The US administration has withdrawn from the Trans-Pacific Partnership, the Asian free trade agreement, in the process creating an opening for China to exert leadership in the region. The administration is seeking to renegotiate the North American Free Trade Agreement. Mr Trump’s appointee as head of the the Environmental Protection Agency, Scott Pruitt, is better disposed to deregulation and fossil fuels than his predecessor. In June Mr Trump said the US would withdraw from the Paris climate change agreement and seek a new deal that would not disadvantage US businesses.

These changes, and ones still to come, could yet make a significant difference to the US economy.
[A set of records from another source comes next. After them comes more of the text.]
(* ===== verification/LockerTests.v ===== *)
(** * LockerTests: the tests of the locker adapter

    [programs/grave-scanner/src/adapters/locker.rs], [mod tests]. The mainnet
    addresses and the account discriminators are recomputed with the chain's
    own derivation and hash (Pda.v, Sha.v); the scans hold of any derivation
    that keeps the addresses apart and run on a cheap one. *)

From Stdlib Require Import String.
From S2P Require Import Prelude TestKit Bytes Solana Criteria Locker Merkle Sha Pda.

(** ** Fixtures *)

Definition MAINNET_LOCK_ID : Z := 114.
Definition MAINNET_LOCK_KEY : Pubkey := Eval vm_compute in pubkey "UUn9vAq45fNqCyU9sdUcXPjQWetd6eC6CEwsnFBFTim".
Definition MAINNET_AMM : Pubkey := Eval vm_compute in pubkey "7sF2Drsnq3XGdUGDaRF1hKox59hfp5w98UGoqjgqtCsu".
Definition MAINNET_LP_MINT : Pubkey := Eval vm_compute in pubkey "66HgdKb9swcu7o8acpuk9m64Q9EDwUY8ivb7TVt9CBFb".
Definition MAINNET_LOCK_CURRENT : Z := 419.
Definition MAINNET_LOCK_INITIAL : Z := 2360835469419.
Definition MAINNET_LOCK_DATE : Z := 1747133716.
Definition MAINNET_UNLOCK_DATE : Z := 1778669685.
Definition MAINNET_LOCK_OWNER : Pubkey := Eval vm_compute in pubkey "GaW1AH9XntATuiME3wCjHbrDqqAD4c24XTKZj9aDjATy".
Definition MAINNET_MARKER : Pubkey := Eval vm_compute in pubkey "FeckXtFruWKBS8bPJCAE7JQzUq8hvo44E4qHPaLXpTpG".
Definition RAYDIUM_V4 : Pubkey := Eval vm_compute in pubkey "675kPX9MHTjS2zt1qfr1NYHuzeLXfQM9H24wFSUt1Mp8".

(** [TestAccount] and [Pubkey::new_unique()]. *)
Definition test_account (key owner : Pubkey) (data : list byte) (lamports : Z) : AccountInfo :=
  mkAccountInfo key lamports data owner false.
Definition new_unique : Pubkey := key_of xc1.
Definition locker (key : Pubkey) (data : list byte) : AccountInfo := test_account key UNCX_PROGRAM_ID data 1000000.
Definition locker_junk (data : list byte) : AccountInfo := locker new_unique data.
Definition nonexistent (key : Pubkey) : AccountInfo := test_account key (zeroes 32) [] 0.
Definition foreign (key owner : Pubkey) (data : list byte) (lamports : Z) : AccountInfo :=
  test_account key owner data lamports.

(** The layout of the UNCX source. *)
Definition build_token_lock (lock_global_id : Z) (amm_id lp_mint : Pubkey)
    (initial current lock_date unlock_date : Z) (owner : Pubkey) : list byte :=
  TOKEN_LOCK_DISC ++ [xff] ++ amm_id ++ lp_mint ++ le_bytes 8 lock_global_id ++ le_bytes 8 lock_date
  ++ le_bytes 8 unlock_date ++ [x01] ++ le_bytes 8 initial ++ le_bytes 8 current ++ owner.
Definition build_marker : list byte := MARKER_DISC ++ [xff].

(** ** The pins *)

Definition anchor_discriminators_match_anchor_spec : bool :=
  same (take 8 (fips_sha256 (bytes_of "account:TokenLock"))) TOKEN_LOCK_DISC
  && same (take 8 (fips_sha256 (bytes_of "account:GlobalLpMintMarker"))) MARKER_DISC.

Section Scans.
Context `{PdaDerivation}.

Definition mainnet_vector_token_lock_pda_derivation : bool :=
  same (token_lock_address MAINNET_LOCK_ID) MAINNET_LOCK_KEY.
Definition mainnet_vector_marker_pda_derivation : bool := same (marker_address MAINNET_AMM) MAINNET_MARKER.

(** The scan of the mainnet pool; a lock of it; its marker. *)
Definition scan (accounts : list AccountInfo) : result GraveScannerError Z :=
  locked_lp_amount MAINNET_LP_MINT MAINNET_AMM accounts.
Definition lock_of (amm_id lp_mint : Pubkey) (id initial current : Z) : AccountInfo :=
  locker (token_lock_address id) (build_token_lock id amm_id lp_mint initial current 0 0 (zeroes 32)).
Definition lock (id initial current : Z) : AccountInfo := lock_of MAINNET_AMM MAINNET_LP_MINT id initial current.
Definition marker : AccountInfo := locker (marker_address MAINNET_AMM) build_marker.

(** ** Accepted evidence *)

Definition unlocked_pool_with_no_marker_ever_returns_zero : bool :=
  yields (scan [nonexistent (marker_address MAINNET_AMM)]) 0.
Definition mainnet_vector_single_live_lock_returns_current_amount : bool :=
  yields (scan [marker; locker (token_lock_address MAINNET_LOCK_ID)
    (build_token_lock MAINNET_LOCK_ID MAINNET_AMM MAINNET_LP_MINT MAINNET_LOCK_INITIAL MAINNET_LOCK_CURRENT
      MAINNET_LOCK_DATE MAINNET_UNLOCK_DATE MAINNET_LOCK_OWNER)]) MAINNET_LOCK_CURRENT.
Definition multiple_locks_are_summed : bool := yields (scan [marker; lock 114 100 40; lock 115 500 60]) 100.
Definition fully_withdrawn_lock_contributes_zero : bool := yields (scan [marker; lock 30 100 0]) 0.
Definition non_locker_accounts_are_ignored : bool :=
  yields (scan [foreign MAINNET_AMM RAYDIUM_V4 (zeroes 752) 1; foreign new_unique (zeroes 32) [] 5; marker;
    lock 114 100 42]) 42.
Definition empty_nonexistent_lock_accounts_are_skipped : bool :=
  yields (scan [marker; nonexistent (token_lock_address 9999999); lock 114 100 7]) 7.

(** ** Refused evidence *)

Definition missing_marker_account_reverts : bool := refused_with (scan []) LockerMarkerAccountRequired.
Definition marker_without_lock_evidence_reverts : bool := refused_with (scan [marker]) LockerLockEvidenceRequired.
Definition token_lock_bound_to_other_pool_reverts : bool :=
  refused_with (scan [marker; lock_of new_unique MAINNET_LP_MINT 114 100 5]) LockerAccountMismatch.
Definition token_lock_bound_to_other_mint_reverts : bool :=
  refused_with (scan [marker; lock_of MAINNET_AMM new_unique 114 100 5]) LockerAccountMismatch.
Definition forged_lock_id_reverts : bool :=
  refused_with (scan [marker; locker new_unique (ai_data (lock 114 100 5))]) InvalidLockerAccount.
Definition wrong_discriminator_reverts : bool :=
  let bad := alter (fun b => Z_byte (Z.lxor (byte_Z b) 255)) 0%nat (ai_data (lock 114 100 5)) in
  refused_with (scan [marker; locker (token_lock_address 114) bad]) InvalidLockerAccount.
Definition wrong_account_size_reverts : bool :=
  refused_with (scan [marker; locker (token_lock_address 114) (take 145 (ai_data (lock 114 100 5)))])
    InvalidLockerAccount.
Definition malformed_marker_reverts : bool :=
  refused_with (scan [locker (marker_address MAINNET_AMM) (build_marker ++ [x00])]) InvalidLockerAccount.
Definition locker_owned_unknown_account_reverts : bool :=
  refused_with (scan [marker; locker_junk (replicate 81 x01)]) InvalidLockerAccount.
Definition contradictory_evidence_empty_marker_with_lock_reverts : bool :=
  refused_with (scan [nonexistent (marker_address MAINNET_AMM); lock 114 100 5]) InvalidLockerAccount.
Definition lock_amount_overflow_reverts : bool :=
  refused_with (scan [marker; lock 114 (u_max 64) (u_max 64 - 1); lock 115 (u_max 64) 10]) MathOverflow.
Definition ghost_marker_key_mismatch_is_ignored_then_required_fires : bool :=
  refused_with (scan [nonexistent new_unique]) LockerMarkerAccountRequired.
End Scans.

(** ** The suites pass *)

Lemma locker_vectors_pass : all_pass [
  anchor_discriminators_match_anchor_spec; mainnet_vector_token_lock_pda_derivation (H := chain_pda);
  mainnet_vector_marker_pda_derivation (H := chain_pda)] = true.
Proof. run_suite. Qed.

#[local] Existing Instance sample_pda.
Lemma locker_tests_pass : all_pass [
  unlocked_pool_with_no_marker_ever_returns_zero; mainnet_vector_single_live_lock_returns_current_amount;
  multiple_locks_are_summed; fully_withdrawn_lock_contributes_zero; non_locker_accounts_are_ignored;
  empty_nonexistent_lock_accounts_are_skipped; missing_marker_account_reverts;
  marker_without_lock_evidence_reverts; token_lock_bound_to_other_pool_reverts;
  token_lock_bound_to_other_mint_reverts; forged_lock_id_reverts; wrong_discriminator_reverts;
  wrong_account_size_reverts; malformed_marker_reverts; locker_owned_unknown_account_reverts;
  contradictory_evidence_empty_marker_with_lock_reverts; lock_amount_overflow_reverts;
  ghost_marker_key_mismatch_is_ignored_then_required_fires] = true.
Proof. run_suite. Qed.
(* ===== verification/Scanner.v ===== *)
(** * Scanner: the eight instructions of GraveScanner

    [programs/grave-scanner/src/instructions/*.rs]: each handler with the
    account constraints Anchor checks around it, over [ScannerState]; the
    transition system they form; its invariants. *)

From S2P Require Import Prelude Bytes Solana Criteria Attestation Adapters Locker ScannerState.

(** What a scanner instruction reads besides its own PDAs. [env_clock] is
    [Clock::get()]; [env_slot_hashes] the address-constrained sysvar's data. *)
Record ScannerEnv := mkScannerEnv {
  env_clock : option Clock;
  env_instructions : InstructionsSysvar;
  env_slot_hashes : list byte;
  env_remaining : list AccountInfo;
}.

Definition scanner_error : Type := tx_error GraveScannerError.
Definition outcome : Type := result scanner_error (ScannerState * list ScannerEvent).

(** [Account<'info, T>] on an address that holds no account of the program. *)
Definition load {A} (o : option A) : result scanner_error A :=
  ok_or o (Framework AccountNotInitialized).
(** [has_one = authority @ Unauthorized] *)
Definition has_one_authority (cfg : ProtocolConfig) (authority : Pubkey)
    : result scanner_error unit :=
  require (bool_decide (cfg_authority cfg = authority)) (Program Unauthorized).
Definition get_clock (env : ScannerEnv) : result scanner_error Clock :=
  ok_or (env_clock env) (Program InvalidClock).

Section Handlers.
Context `{PdaDerivation}.

Definition config_bump : Z := snd (find_program_address [PROTOCOL_CONFIG_SEED] SCANNER_ID).
Definition pool_bump (seed : list byte) (k : PoolKey) : Z :=
  snd (find_program_address [seed; fst k; snd k] SCANNER_ID).

(** ** initialize *)

Definition or_default (v d : Z) : Z := if v =? 0 then d else v.

Definition initialize_config (params : InitializeParams) : result GraveScannerError ProtocolConfig :=
  staleness ←
    (if ip_anchor_staleness_seconds params =? 0
     then mret DEFAULT_ANCHOR_STALENESS_SECONDS
     else require (MIN_ANCHOR_STALENESS_SECONDS <=? ip_anchor_staleness_seconds params)
            InvariantViolation;;
          mret (ip_anchor_staleness_seconds params));
  let cert_ttl := or_default (ip_cert_ttl_seconds params) DEFAULT_CERT_TTL_SECONDS in
  require (MIN_CERT_TTL_SECONDS <=? cert_ttl) CertTtlBelowMinimum;;
  mret {|
    cfg_authority := ip_authority params;
    cfg_pending_authority := default_key;
    cfg_pending_authority_eta := 0;
    cfg_inactivity_seconds :=
      or_default (ip_inactivity_seconds params) DEFAULT_INACTIVITY_SECONDS;
    cfg_price_collapse_bps :=
      or_default (ip_price_collapse_bps params) DEFAULT_PRICE_COLLAPSE_BPS;
    cfg_min_tvl_lamports := or_default (ip_min_tvl_lamports params) DEFAULT_MIN_TVL_LAMPORTS;
    cfg_anchor_staleness_seconds := staleness;
    cfg_lp_burn_dust_threshold :=
      or_default (ip_lp_burn_dust_threshold params) DEFAULT_LP_BURN_DUST_THRESHOLD;
    cfg_cert_ttl_seconds := cert_ttl;
    cfg_paused := false;
    cfg_activity_oracle := ip_authority params;
    cfg_launch_price_oracle := ip_authority params;
    cfg_bump := config_bump;
    cfg_reserved := zeroes 64;
  |}.

Definition initialize (params : InitializeParams) (st : ScannerState) : outcome :=
  require (bool_decide (sc_config st = None)) (Framework AccountAlreadyInUse);;
  cfg ← prog (initialize_config params);
  mret (set_config cfg st, []).

(** ** update_protocol_config *)

(** [if let Some(v) = o { check(v)?; field = v }] *)
Definition update_field {A} (o : option A) (old : A) (check : A -> result GraveScannerError unit)
    : result GraveScannerError A :=
  match o with
  | Some v => check v;; mret v
  | None => mret old
  end.
Definition unchecked {A} (_ : A) : result GraveScannerError unit := Ok tt.

Definition apply_config_update (cfg : ProtocolConfig) (params : UpdateProtocolConfigParams)
    : result GraveScannerError ProtocolConfig :=
  inactivity ← update_field (up_inactivity_seconds params) (cfg_inactivity_seconds cfg) unchecked;
  collapse ← update_field (up_price_collapse_bps params) (cfg_price_collapse_bps cfg)
    (fun v => require (v <=? 10000) InvariantViolation);
  tvl ← update_field (up_min_tvl_lamports params) (cfg_min_tvl_lamports cfg) unchecked;
  staleness ← update_field (up_anchor_staleness_seconds params) (cfg_anchor_staleness_seconds cfg)
    (fun v => require (MIN_ANCHOR_STALENESS_SECONDS <=? v) InvariantViolation);
  dust ← update_field (up_lp_burn_dust_threshold params) (cfg_lp_burn_dust_threshold cfg) unchecked;
  ttl ← update_field (up_cert_ttl_seconds params) (cfg_cert_ttl_seconds cfg)
    (fun v => require (MIN_CERT_TTL_SECONDS <=? v) CertTtlBelowMinimum);
  activity ← update_field (up_activity_oracle params) (cfg_activity_oracle cfg) unchecked;
  launch ← update_field (up_launch_price_oracle params) (cfg_launch_price_oracle cfg) unchecked;
  mret {|
    cfg_authority := cfg_authority cfg;
    cfg_pending_authority := cfg_pending_authority cfg;
    cfg_pending_authority_eta := cfg_pending_authority_eta cfg;
    cfg_inactivity_seconds := inactivity;
    cfg_price_collapse_bps := collapse;
    cfg_min_tvl_lamports := tvl;
    cfg_anchor_staleness_seconds := staleness;
    cfg_lp_burn_dust_threshold := dust;
    cfg_cert_ttl_seconds := ttl;
    cfg_paused := cfg_paused cfg;
    cfg_activity_oracle := activity;
    cfg_launch_price_oracle := launch;
    cfg_bump := cfg_bump cfg;
    cfg_reserved := cfg_reserved cfg;
  |}.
But so far the effects of Mr Trump’s presidency on the economy and financial markets have been small. In part this testifies to the constrained powers of the US president relative to a prime minister in a parliamentary system. To prevail US presidents have to build consensus. But this illustrates something else. Political fireworks are less important drivers of growth than the far duller triumvirate of monetary policy, the economic cycle and global activity.

PS – Last week we covered the nascent recovery in commodity prices. This week, oil prices hit a two-year high thanks to production cuts from OPEC. The IMF cautioned against the effects of rising oil prices, saying that “if the oil price goes up, the appetite for social and economic reform (in the Middle East, North Africa, Afghanistan and Pakistan) will go down”.

PPS – The Resolution Foundation said that the interest rate rise by the Bank of England will have a limited effect on households. Their research points to the fact that just over 40% of mortgages are variable rate, compared to a pre-crisis level of 70%. They also estimated the increase in interest payments by households that had variable-rate mortgages would average just £6.40 a month.